Optimization & Scaling

Overview

Pinchtab multi-instance architecture is production-ready. Phase 7 focuses on optimizing performance, establishing baseline metrics, and validating system behavior under high load.

Goals

Establish performance baselines (latency, memory, throughput)
Optimize critical paths (connection pooling, caching, batch operations)
Validate scalability (100+ concurrent instances)
Document resource requirements and limits

Section 1: Benchmarking & Metrics

Objectives

Capture baseline performance metrics across single and multi-instance scenarios.

Tasks

1.1 Request Latency Baseline

Measure endpoint latency (p50, p95, p99)
- /navigate - first request (Chrome init) vs subsequent
- /snapshot - element retrieval time
- /actions (click, type, etc.) - per action cost
- /tabs aggregate - response time with N instances
Tools & Methods
- Use ab (Apache Bench) for load testing
- Use vegeta (Go HTTP load testing) for sustained load
- Capture detailed timing with custom harness
- Document environment: CPU, RAM, disk speed
Acceptance Criteria
- Single instance: /navigate < 2s (first request)
- Single instance: /navigate < 200ms (subsequent)
- 10 instances: /tabs aggregate < 500ms
- All operations p99 < 5s

1.2 Memory per Instance

Measure baseline memory footprint
- Idle Chrome process (headless)
- Idle Chrome process (headed)
- Memory after 10 navigations
- Memory after 100 navigations
- Memory leak detection over 1 hour
Tools & Methods
- Use pmap or /proc/[pid]/status on Linux
- Use Instruments.app or Activity Monitor on macOS
- Track RSS (resident set size) and VSZ (virtual size)
- Profile heap with pprof
Acceptance Criteria
- Idle instance: < 150 MB RSS
- 10 instances: < 2 GB total RSS
- No memory growth > 5 MB/hour idle
- No memory growth > 20 MB/100 navigations

1.3 Concurrent Instance Limits

Identify breaking points
- How many instances can run concurrently? (CPU bound?

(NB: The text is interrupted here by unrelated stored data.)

Lemma read_response_head_ok c r c' : read_response_head c = (Ok r, c') ->
  exists raw, io raw [] c c' /\ wire_head raw /\ parse_response_head raw = Ok r.
Proof.
  unfold read_response_head, read_head. intros (head & c1 & H & Hp)%mbind_ok. injection Hp as Hp ->.
  apply (head_loop_ok _ _ _ _ head_end response_step_stop) in H as (l & -> & _ & Hio & Hl & Hs & Hmin).
  exists l. cbn [app] in *. split; [done|]. split; [|done]. split; [done|]. split; [done|].
  intros [|k] Hk; [done|]. apply Hmin. cbn. lia.
Qed.

Lemma response_headers_no_panic lines : forall n a, response_headers lines n a <> Panic.
Proof.
  induction lines as [|l lines IH]; intros n a; cbn [response_headers]; [done|]. guard_goal; [done|].
  guard_goal; [done|]. destruct (parse_header_line l) as [[name value]|]; [|apply IH].
  apply obind_panic. split; [|intros; apply IH]. unfold response_header. apply obind_panic. split; [|done].
  guard_goal; [|by repeat guard_goal]. apply obind_panic. split; [by destruct (parse_u64 value)|]. intros z _.
  destruct (ha_length a); [by guard_goal|done].
Qed.

Lemma parse_response_head_no_panic raw : parse_response_head raw <> Panic.
Proof.
  unfold parse_response_head. destruct (split_crlf _) as [|line lines]; [done|].
  destruct (split_whitespace line) as [|v [|code parts]]; [done|done|].
  apply obind_panic. split; [by destruct (parse_u16 code)|]. intros st _.
  apply obind_panic. split; [apply response_headers_no_panic|done].
Qed.

Lemma read_response_head_no_panic c : (read_response_head c).1 <> Panic.
Proof.
  apply mbind_no_panic; [|intros; apply parse_response_head_no_panic]. apply head_loop_no_panic; [|lia|lia].
  intros h n. unfold response_step. apply obind_panic. split; [by repeat guard_goal|]. intros; by guard_goal.
Qed.

Lemma format_response_head_no_panic r b : format_response_head r b <> Panic.
Proof. unfold format_response_head. by repeat guard_goal. Qed.

(** The head the client gets, line by line. *)
Lemma format_response_head_lines r force h :
  format_response_head r force = Ok h -> Forall header_ok (rs_headers r) ->
  split_crlf h = status_line r :: map header_text (client_headers r force) ++ [[]; []] /\
  Forall (fun l => x0d ∉ l /\ x0a ∉ l) (status_line r :: map header_text (client_headers r force)).
Proof.
  unfold format_response_head. intros H Hok. guard_in H; [done|]. guard_in H; [done|].
  match type of H with Ok ?t = _ => assert (h = t) as -> by congruence end. clear H.
  apply negb_false_iff in G. clear G0.
  assert (Forall (fun l => x0d ∉ l /\ x0a ∉ l) (status_line r :: map header_text (client_headers r force))) as Hc.
  { constructor.
    - assert (forall b, byte_in 0x20 0x7e b = false -> b ∉ rs_reason r) as Hr.
      { intros b Hb Hin. rewrite forallb_forall in G. apply list_elem_of_In, G in Hin. congruence. }
      pose proof (Hr x0d eq_refl). pose proof (Hr x0a eq_refl).
      pose proof (to_dec_not_in x0d (rs_status r) eq_refl). pose proof (to_dec_not_in x0a (rs_status r) eq_refl).
      unfold status_line. change (str "HTTP/1.1 ") with [x48; x54; x54; x50; x2f; x31; x2e; x31; x20]. set_solver.
    - apply Forall_map, Forall_app_2.
      + apply Forall_forall. intros h [_ Hin]%list_elem_of_filter. apply header_text_clean.
        by apply (proj1 (Forall_forall _ _) Hok).
      + destruct force; [|constructor]. constructor; [|constructor]. cbn. split; by apply (bool_decide_unpack _). }
  split; [|done]. rewrite app_comm_cons, <- (split_crlf_lines (status_line r :: _));
    [|eapply Forall_impl; [exact Hc|]; by intros l []].
  f_equal. rewrite no_connection_forwarded, andb_true_r. unfold status_line, client_headers, head_text.
  cbn [map mjoin list_join]. rewrite map_app, map_app, join_app, <- header_lines, <- !app_assoc. do 6 f_equal.
  by destruct force.
Qed.

(** ** Bodies *)

Definition response_limits (max_line : nat) : BodyCopyLimits := {|
  max_chunk_size_line := 1024;
  max_chunk_size := MAX_RESPONSE_CHUNK_SIZE;
  max_decoded_body := 0;
  max_trailer_line := max_line;
  max_trailer_bytes := MAX_TRAILER_BYTES
|}.

(** A complete chunked body; the two bytes behind the data are passed on unread. *)
Inductive response_chunked : bytes -> Prop :=
| rc_last line trailers :
    crlf_line 1024 line -> response_chunk_size line = Ok 0%Z -> trailer_part (response_limits RESPONSE_TRAILER_LINE) 0 trailers ->
    response_chunked (line ++ trailers)
| rc_more line data wire size :
    crlf_line 1024 line -> response_chunk_size line = Ok size -> (0 < size <= MAX_RESPONSE_CHUNK_SIZE)%Z ->
    Z.of_nat (length data) = (size + 2)%Z -> response_chunked wire -> response_chunked (line ++ data ++ wire).

Lemma response_chunk_size_range l z : response_chunk_size l = Ok z -> (0 <= z < 2 ^ 64)%Z.
Proof.
  unfold response_chunk_size, parse_hex_u64. intros H. destruct (parse_uint 16 _ _) as [v|] eqn:E; [|done].
  injection H as <-. by apply parse_uint_range in E.
Qed.

Lemma response_trailers_ok max_line fuel : forall n c m c', response_trailers max_line fuel n c = (Ok m, c') ->
  exists l, io l l c c' /\ trailer_part (response_limits max_line) n l /\ m = (n + Z.of_nat (length l))%Z.
Proof.
  induction fuel as [|f IH]; intros n c m c' H; cbn [response_trailers] in H; [done|].
  apply mbind_ok in H as (l & c1 & Hl & H). apply bounded_line_ok in Hl as (Hline & _ & Hio). cbv zeta in H.
  guard_in H; [done|]. bool_to_prop. apply mbind_ok in H as (u & c2 & Hw & H). apply write_all_io in Hw.
  pose proof (io_trans _ _ _ _ _ _ _ Hio Hw) as Ht. rewrite app_nil_r in Ht. cbn [app] in Ht.
  case_bool_decide as Hc.
  - injection H as <- <-. subst l. exists CRLF. split; [done|]. split; [by constructor|done].
  - rewrite (proj1 (proj2 Hline)) in H. cbn [negb] in H. apply IH in H as (r & Hr & Hp & ->).
    exists (l ++ r). split; [by eapply io_trans|]. split; [by constructor|]. rewrite length_app. lia.
Qed.

Lemma response_trailers_no_panic max_line fuel : forall n c, length (c_in c) < fuel -> (response_trailers max_line fuel n c).1 <> Panic.
Proof.
  induction fuel as [|f IH]; intros n c Hf; [lia|]. cbn [response_trailers].
  apply mbind_no_panic; [apply bounded_line_no_panic|]. intros l c1 Hl. cbv zeta.
  apply bounded_line_ok in Hl as (_ & Hne & Hio). guard_goal; [done|].
  apply mbind_no_panic; [apply write_all_no_panic|]. intros u c2 Hw%write_all_io. do 2 (guard_goal; [done|]).
  apply IH. apply io_length in Hio, Hw. destruct l; [done|]. cbn [length] in *. lia.
Qed.

Section bodies.
Variable ready : nat -> nat.

Lemma copy_buffer_pos : 0 < COPY_BUFFER.
Proof. unfold COPY_BUFFER. lia. Qed.

Lemma response_chunks_ok fuel : forall n c b m c', response_chunks ready fuel n c = (Ok (b, m), c') ->
  exists wire, io wire wire c c' /\ m = (n + Z.of_nat (length wire))%Z /\ (b = true -> response_chunked wire).
Proof.
  induction fuel as [|f IH]; intros n c b m c' H; cbn [response_chunks] in H; [done|].
  apply mbind_ok in H as (l & c1 & Hl & H). apply bounded_line_ok in Hl as (Hline & _ & Hio).
  apply mbind_ok in H as (size & c2 & Hs & H). injection Hs as Hs <-. pose proof (response_chunk_size_range _ _ Hs) as Hz.
  guard_in H; [done|]. apply mbind_ok in H as (u & c2 & Hw & H). apply write_all_io in Hw.
  pose proof (io_trans _ _ _ _ _ _ _ Hio Hw) as Ht. rewrite app_nil_r in Ht. cbn [app] in Ht. clear Hio Hw. cbv zeta in H.
  guard_in H; bool_to_prop.
  - subst size. apply mbind_ok in H as (t & c3 & Htr & H). injection H as <- <- <-.
    apply response_trailers_ok in Htr as (tr & Hio & Hp & ->). exists (l ++ tr). split; [by eapply io_trans|].
    split; [rewrite length_app; lia|]. intros _. by constructor.
  - apply mbind_ok in H as (miss & c3 & Hm & H). apply copy_loop_ok in Hm as (d & Hd & Hlen & Hm0); [|lia].
    guard_in H; bool_to_prop.
    + injection H as <- <- <-. exists (l ++ d). split; [by eapply io_trans|]. split; [rewrite length_app; lia|done].
    + apply IH in H as (wire & Hw & -> & Hc). exists (l ++ d ++ wire).
      split; [eapply io_trans; [exact Ht|]; by eapply io_trans|]. rewrite !length_app. split; [lia|].
      intros Hb. eapply rc_more; [done|exact Hs|lia|lia|by apply Hc].
Qed.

File descriptor bound? Memory?)
- How many concurrent requests per instance?
- Orchestrator overhead as instance count grows
Tools & Methods
- Create instances in loop, monitor system metrics
- Run concurrent navigation requests across instances
- Use ulimit and /proc/sys/fs/file-max to check limits
- Profile orchestrator CPU usage
Acceptance Criteria
- 100 instances should be sustainable with 16GB RAM
- Orchestrator should handle 1000 concurrent requests
- Port allocation should handle allocation/release in < 10ms
- No file descriptor leaks (connections cleaned up properly)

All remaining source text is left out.